The deg-1 mutation is dominant, but increasing the dose of the wild-
type gene delays the onset of the Tab phenotype.  u38/u38/+ animals 
become Tab during the L4 stage, u38/+ animals become Tab a little 
later (at the time of the L4 molt), and u38/+/+ animals become Tab 
still later as young adults.  These results indicate that the u38 
dominant expression is not the result of overexpression or haplo-
insufficiency.  Instead the mutation appears to result in an 
antimorphic product whose effect can be competed away by the wild-type 
product.  
We have obtained a number of intragenic revertants of deg-1(u38) (
see past Newsletter contributions by Eve Wolinsky and myself).  Two of 
these revertant mutations appear to suppress the Tab phenotype 
incompletely; their effect is to, once again, delay the onset of the 
PVC degenerations.  deg-1(u38u354) animals become Tab between 40 and 
56 hrs and deg-1(u38u352) animals become Tab between 48 and 72 hrs.  
The PVC degenerations are also appropriately delayed in these strains. 
These results demonstrate that different mutations in the same gene 
can affect the onset of the mutant phenotype.  A similar result also 
appears to have occurred in Huntington's Disease (Folstein et al.  

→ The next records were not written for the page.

Lemma nth_root_phase1 fuel a n p b s : root_pre s a n -> n <> 1%nat ->
  wp (fun _ s' =>
        (forall x, (Nat.even n = true -> 0 <= x) -> lower_ok s a (x ^ n) -> lower_ok s' b x) /\
        same_lowers (fun j => j <> b) s s' /\ same_uppers (fun _ => True) s s')
     (INR (fuel - 1) * val p <= root_bound s a n)
     (if lower_is_inf s a then
        bind (update (set_lower b m_zero)) (fun _ =>
        bind (update (set_lower_is_inf b true)) (fun _ => update (set_lower_is_open b true)))
      else
        bind (read (fun s => lower s a)) (fun l =>
        bind (nth_root fuel l n p) (fun r => match r with (lo, hi) =>
        bind (update (set_lower_is_inf b false)) (fun _ =>
        bind (update (fun s => set_lower_is_open b (lower_is_open s a && m_eq lo hi) s)) (fun _ =>
        update (set_lower b lo))) end))) s.
Proof.
  intros Pre H1. pose proof Pre as (Hn & _). destruct (lower_is_inf s a) eqn:Ei.
  - apply root_wp_bind, wp_update, root_wp_bind, wp_update, wp_update. split_and!.
    + intros x _ _. by ist.
    + intros j Hj. cbn. by rewrite !fn_lookup_insert_ne by done.
    + by intros j _.
  - apply root_wp_bind, wp_read, root_wp_bind.
    assert (El : lower_kind s a = EN_NUMERAL) by (unfold lower_kind; by rewrite Ei).
    eapply root_wp_mono; [apply nth_root_wp; [done | by intros Ev; apply (root_pre_bounds s a n Pre Ev)] | |].
    2: { intros HN. etrans; [exact HN | apply Rmax_l]. }
    intros [lo hi] s1 [(E1 & E2 & E3 & E4 & E5 & E6) HR]. cbn [fst snd] in HR.
    apply root_wp_bind, wp_update, root_wp_bind, wp_update, wp_update. split_and!.
    + intros x Hx Hl. apply lower_ok_num in Hl; [|done].
      assert (G : le_o (lower_is_open s a && m_eq lo hi) (val lo) x).
      { apply (root_lower (lower s a) n); [done | | done | done]. intros Ev. split; [by apply Hx|].
        by apply (root_pre_bounds s a n Pre Ev). }
      unfold lower_is_open in G. ist. rewrite E3. exact G.
    + intros j Hj. cbn. rewrite !fn_lookup_insert_ne by done. by rewrite E1, E3, E5.
    + intros j _. cbn. by rewrite E2, E4, E6.
Qed.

Science 229: 776, 1985) [changes in the onset of expression of 
Huntington's is reported not to change, however, in putative 
homozygous individuals compared with heterozygous individuals (Wexler 
et al., Nature 326: 194, 1987)].  
It is not clear how these various perturbations can alter the onset 
of the deg-1 degenerations.  One possibility is that the deg-1(u38) 
product or a cellular component it interacts with must accumulate to a 
sufficient level before the degeneration can occur.  The various 
perturbations may interfere with this accumulation.